FAIXA DINÂMICA EM REDES NEURONAIS MODELADAS POR AUTÔMATOS CELULARES

Detalhes bibliográficos
Ano de defesa: 2016
Autor(a) principal: Borges, Fernando da Silva lattes
Orientador(a): Batista, Antonio Marcos lattes
Banca de defesa: Szezech Júnior, José Danilo lattes, Kan, Marli Terezinha Van lattes, Seidel, Keli Fabiana lattes, Leonel, Edson Denis lattes
Tipo de documento: Tese
Tipo de acesso: Acesso aberto
Idioma: por
Instituição de defesa: UNIVERSIDADE ESTADUAL DE PONTA GROSSA
Programa de Pós-Graduação: Programa de Pós-Graduação em Ciências
Departamento: Fisica
País: BR
Palavras-chave em Português:
Palavras-chave em Inglês:
Área do conhecimento CNPq:
Link de acesso: http://tede2.uepg.br/jspui/handle/prefix/865
Resumo: In this thesis, we use mathematical models to study the dynamic range of neural networks. The dynamic range is the difference between maximum and minimum levels of sensation produced by known stimuli. Using cellular automata to model neuronal dynamics and different network topologies with different types of synapses, we investigate for which conditions the dynamic range is enhanced. In a network where local connections represent the electrical synapses and nonlocal connections the chemical synapses, we analyze the dynamic range in function of the number of nonlocal connections and time delay between these connections. We find that the dynamic range is enhanced for neural networks with low time delay when the number of nonlocal connections increases. Furthermore, we propose a neural network model separated into two layers, where one layer corresponds to inhibitory and the other to excitatory neurons. We randomly distribute electrical and chemical synapses in the network in order to analyse the effects on the dynamic range.
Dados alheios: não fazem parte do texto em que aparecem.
Lemma encode_hex_inj b1 b2 : encode_lower_hex b1 = encode_lower_hex b2 -> b1 = b2.
Proof.
  revert b2. induction b1 as [|x b1 IH]; intros [|y b2] H; simpl in H; try done.
  injection H as H1 H2 H3. rewrite (IH b2 H3). f_equal.
  destruct (nibbles x) as [Hx1 Hx2], (nibbles y) as [Hy1 Hy2].
  apply hex_digit_inj in H1; [|done..]. apply hex_digit_inj in H2; [|done..].
  assert (Byte.to_N x = Byte.to_N y) as Hxy.
  { pose proof (byte_bounds x). pose proof (byte_bounds y).
    rewrite !Z.shiftr_div_pow2 in H1 by lia. change 15 with (Z.ones 4) in H2.
    rewrite !Z.land_ones in H2 by lia. change (2 ^ 4) with 16 in *.
    pose proof (Z.div_mod (Z.of_N (Byte.to_N x)) 16). pose proof (Z.div_mod (Z.of_N (Byte.to_N y)) 16). lia. }
  apply (f_equal Byte.of_N) in Hxy. rewrite !Byte.of_to_N in Hxy. by simplify_eq.
Qed.

(** ** Properties *)

(** A presented key parses exactly when it is the canonical text
    [rgw_<16 lower-case hex>_<64 lower-case hex>], and its public prefix is the
    part before the secret; no other text, however close, yields a prefix. *)
Lemma parse_accepts_canonical_keys key prefix :
  parse_presented_key_prefix key = Ok prefix <->
  exists prefix_segment secret_segment,
    is_lower_hex prefix_segment PUBLIC_PREFIX_HEX_LENGTH = true
    /\ is_lower_hex secret_segment SECRET_HEX_LENGTH = true
    /\ key = key_text prefix_segment secret_segment
    /\ prefix = mkPrefix (scheme_text +:+ prefix_segment).
Proof.
  split; [apply parse_inv|]. intros (p & s & Hp & Hs & -> & ->). by apply parse_key_text.
Qed.

(** What issuing yields. *)
Lemma issue_inv hmac pepper id group expires prefix_bytes secret_bytes issued :
  length prefix_bytes = PUBLIC_PREFIX_RANDOM_BYTES ->
  issue hmac pepper id group expires (Some prefix_bytes) (Some secret_bytes) = Ok issued ->
  exists d, hmac (pepper_bytes pepper) (key_text (encode_lower_hex prefix_bytes) (encode_lower_hex secret_bytes)) = Some d
    /\ issued = mkIssued (mkRecord id group (mkPrefix (scheme_text +:+ encode_lower_hex prefix_bytes)) (mkDigest d) KeyActive expires)
                  (key_text (encode_lower_hex prefix_bytes) (encode_lower_hex secret_bytes)).
Proof.
  intros Hp%encode_hex. unfold issue, issue_from_random_bytes, record_try_new.
  destruct (validate_expiry expires) as [[]|e|]; cbn [result_bind ok_or]; [|done..].
  rewrite from_segment_ok by done. cbn [result_bind]. fold (key_text (encode_lower_hex prefix_bytes) (encode_lower_hex secret_bytes)).
  unfold digest. destruct (hmac _ _) as [d|]; simpl; [|done]. intros [= <-]. eauto.
Qed.

Lemma issued_key_verifies hmac pepper id group expires prefix_bytes secret_bytes issued status now_ms :
  length prefix_bytes = PUBLIC_PREFIX_RANDOM_BYTES -> length secret_bytes = SECRET_RANDOM_BYTES -> 0 <= now_ms ->
  issue hmac pepper id group expires (Some prefix_bytes) (Some secret_bytes) = Ok issued ->
  verify hmac pepper (issued_presented_key issued) (set_status (issued_record issued) status) now_ms
  = Ok (bool_decide (status = KeyActive) && match expires with Some x => now_ms <? x | None => true end).
Proof.
  intros Hp Hs Hnow (d & Hd & ->)%issue_inv; [|done]. apply encode_hex in Hp. apply encode_hex in Hs.
  unfold verify, validate_now. destruct (Z.ltb_spec now_ms 0); [lia|]. cbn [result_bind issued_presented_key].
  rewrite parse_key_text by done. simpl rec_prefix. rewrite bool_decide_true by done. cbn [negb].
  unfold digest. rewrite Hd. cbn [ok_or result_bind digest_bytes rec_secret_digest set_status issued_record].
  by rewrite bool_decide_true.
Qed.

(** Issue then verify: a key issued from any random bytes with a valid expiry
    verifies against its own record exactly while the record is active and
    unexpired, and stops verifying as soon as its status is changed. *)
Lemma issue_verify_roundtrip hmac pepper id group expires prefix_bytes secret_bytes d status now_ms :
  length prefix_bytes = PUBLIC_PREFIX_RANDOM_BYTES -> length secret_bytes = SECRET_RANDOM_BYTES ->
  (forall x, expires = Some x -> 0 <= x) -> 0 <= now_ms ->
  hmac (pepper_bytes pepper) (key_text (encode_lower_hex prefix_bytes) (encode_lower_hex secret_bytes)) = Some d ->
  exists issued, issue hmac pepper id group expires (Some prefix_bytes) (Some secret_bytes) = Ok issued
    /\ verify hmac pepper (issued_presented_key issued) (set_status (issued_record issued) status) now_ms
       = Ok (bool_decide (status = KeyActive)
             && match expires with Some x => now_ms <? x | None => true end).
Proof.
  intros Hp Hs He Hnow Hd. assert (validate_expiry expires = Ok tt) as Hv.
  { unfold validate_expiry. destruct expires as [x|]; [|done]. specialize (He x eq_refl).
    destruct (Z.ltb_spec x 0); [lia|done]. }
  eassert (issue hmac pepper id group expires (Some prefix_bytes) (Some secret_bytes) = Ok _) as Hi.
  { unfold issue, issue_from_random_bytes, record_try_new. rewrite Hv. cbn [result_bind ok_or].
    rewrite from_segment_ok by (apply (encode_hex _ _ Hp)). cbn [result_bind].
    fold (key_text (encode_lower_hex prefix_bytes) (encode_lower_hex secret_bytes)). unfold digest. rewrite Hd. done. }
  eexists. split; [exact Hi|]. by eapply issued_key_verifies.
Qed.

(** A key is accepted only if it is canonical, its prefix is the record's
    prefix, its keyed digest is the stored one, and the record is active and not
    expired; every other presented text is refused without an error. *)
Lemma verify_accepts_only hmac pepper key r now_ms :
  verify hmac pepper key r now_ms = Ok true ->
  0 <= now_ms /\ parse_presented_key_prefix key = Ok (rec_prefix r)
  /\ hmac (pepper_bytes pepper) key = Some (digest_bytes (rec_secret_digest r))
  /\ rec_status r = KeyActive /\ (forall x, rec_expires_at_ms r = Some x -> now_ms < x).
Proof.
  unfold verify, validate_now, digest. destruct (Z.ltb_spec now_ms 0); [done|]. cbn [result_bind].
  destruct (parse_presented_key_prefix key) as [p| |] eqn:Hparse; [|done..].
  case_bool_decide as Hp; [|done]. subst p. cbn [negb].
  destruct (hmac _ key) as [d|] eqn:Hd; [|done]. cbn [ok_or result_bind digest_bytes].
  intros Hv. injection Hv as Hv. apply andb_true_iff in Hv as [Hdig Hperm]. bool_simp.
  unfold permits_at in Hperm. apply andb_true_iff in Hperm as [Hst Hex]. bool_simp. subst d.
  split_and!; try done. intros x Hx. rewrite Hx in Hex. by bool_simp.
Qed.

(** And such a key is accepted. *)
Lemma verify_accepts hmac pepper key r now_ms :
  0 <= now_ms -> parse_presented_key_prefix key = Ok (rec_prefix r) ->
  hmac (pepper_bytes pepper) key = Some (digest_bytes (rec_secret_digest r)) ->
  rec_status r = KeyActive -> (forall x, rec_expires_at_ms r = Some x -> now_ms < x) ->
  verify hmac pepper key r now_ms = Ok true.
Proof.
  intros Hnow Hp Hd Hs Hx. unfold verify, validate_now, digest, permits_at. rewrite (proj2 (Z.ltb_ge now_ms 0)) by lia.
  cbn [result_bind]. rewrite Hp, Hd, bool_decide_true by done. cbn [negb ok_or result_bind digest_bytes].
  rewrite !bool_decide_true by done. simpl. destruct (rec_expires_at_ms r) as [x|]; [|done].
  by rewrite (proj2 (Z.ltb_lt now_ms x)) by (by apply Hx).
Qed.

(** The text [rgw_<16 lower-case hex>_<64 lower-case hex>] and its public part. *)
Definition lower_hex (n : nat) (s : string) : Prop :=
  String.length s = n
  /\ Forall (fun a => a ∈ String.list_ascii_of_string "0123456789abcdef") (String.list_ascii_of_string s).

Definition presents (key prefix : string) : Prop :=
  exists public secret, lower_hex 16 public /\ lower_hex 64 secret /\ prefix = "rgw_" +:+ public
    /\ key = prefix +:+ "_" +:+ secret.

Lemma hex_char_iff a : hex_char a = true <-> a ∈ String.list_ascii_of_string "0123456789abcdef".
Proof.
  rewrite <- (bool_decide_eq_true (a ∈ String.list_ascii_of_string "0123456789abcdef")).
  assert (hex_char a = bool_decide (a ∈ String.list_ascii_of_string "0123456789abcdef")) as ->; [|done].
  destruct a as [[] [] [] [] [] [] [] []]; vm_compute; reflexivity.
Qed.

Lemma lower_hex_iff s n : is_lower_hex s n = true <-> lower_hex n s.
Proof.
  unfold is_lower_hex, lower_hex. rewrite andb_true_iff, bool_decide_eq_true. apply and_iff_compat_l.
  induction s as [|a s IH]; simpl; [by split|]. rewrite andb_true_iff, Forall_cons, IH, hex_char_iff. done.
Qed.

Lemma parse_iff_presents key prefix : parse_presented_key_prefix key = Ok prefix <-> presents key (prefix_text prefix).
Proof.
  rewrite parse_accepts_canonical_keys. unfold presents. setoid_rewrite lower_hex_iff.
  split; intros (p & x & Hp & Hx & Ha & Hb); exists p, x; (split_and!; [done..| |]).
  - by rewrite Hb.
  - by rewrite Ha, Hb.
  - by rewrite Hb, Ha.
  - destruct prefix as [text]. simpl in Ha. by rewrite Ha.
Qed.

(** Distinct random bytes give distinct key texts and distinct public
    prefixes: the hexadecimal encoding loses nothing. *)
Lemma issued_keys_distinct p1 s1 p2 s2 :
  length p1 = length p2 ->
  key_text (encode_lower_hex p1) (encode_lower_hex s1) = key_text (encode_lower_hex p2) (encode_lower_hex s2) ->
  p1 = p2 /\ s1 = s2.
Proof.
  intros Hl H. unfold key_text in H. apply (inj (String.append scheme_text)) in H.
  assert (split_once CLIENT_KEY_SCHEME_SEPARATOR
            (encode_lower_hex p1 +:+ String CLIENT_KEY_SCHEME_SEPARATOR (encode_lower_hex s1))
          = Some (encode_lower_hex p1, encode_lower_hex s1)) as H1.
  { apply split_once_spec. split; [done|]. eapply hex_no_separator. by apply encode_hex. }
  assert (split_once CLIENT_KEY_SCHEME_SEPARATOR
            (encode_lower_hex p2 +:+ String CLIENT_KEY_SCHEME_SEPARATOR (encode_lower_hex s2))
          = Some (encode_lower_hex p2, encode_lower_hex s2)) as H2.
  { apply split_once_spec. split; [done|]. eapply hex_no_separator. by apply encode_hex. }
  rewrite H, H2 in H1. injection H1 as He1 He2.
  split; symmetry; by apply encode_hex_inj.
Qed.

(** ** Witnesses *)

(** A stand-in digest: the key's length, padded. *)
Definition ex_hmac (pepper : Bytes) (text : string) : option Bytes :=
  Some (replicate (String.length text) Byte.x2a).
Definition ex_pepper : ClientKeyPepper := mkPepper (replicate 32 Byte.x01).

Lemma issue_verify_roundtrip_witness :
  exists issued,
    issue ex_hmac ex_pepper (mkId "key-1") (mkId "group-1") (Some 100)
      (Some (replicate 8 Byte.x5f)) (Some (replicate 32 Byte.xff)) = Ok issued
    /\ verify ex_hmac ex_pepper (issued_presented_key issued)
         (set_status (issued_record issued) KeyActive) 99 = Ok true.
Proof.
  apply (issue_verify_roundtrip ex_hmac ex_pepper (mkId "key-1") (mkId "group-1") (Some 100)
    (replicate 8 Byte.x5f) (replicate 32 Byte.xff) (replicate 85 Byte.x2a) KeyActive 99);
    [reflexivity|reflexivity|intros x Hx; injection Hx as <-; lia|lia|vm_compute; reflexivity].
Defined.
In our proposed model, the chemical synapses, that are directed, can be excitatory or inhibitory, while the electrical synapses are bidirectional. Through the mean-field approximation, we analytically calculate the dynamic range as a function of the model parameters. The values that we find are very close to the results obtained from simulations. We verify that electrical synapses have a complementary effect on the enhancement of the dynamic range. Finally, we found that electrical synapses on excitatory layer are responsible for this complementary effect, while the electrical synapses in inhibitory layer promote a small increase in the dynamic range value.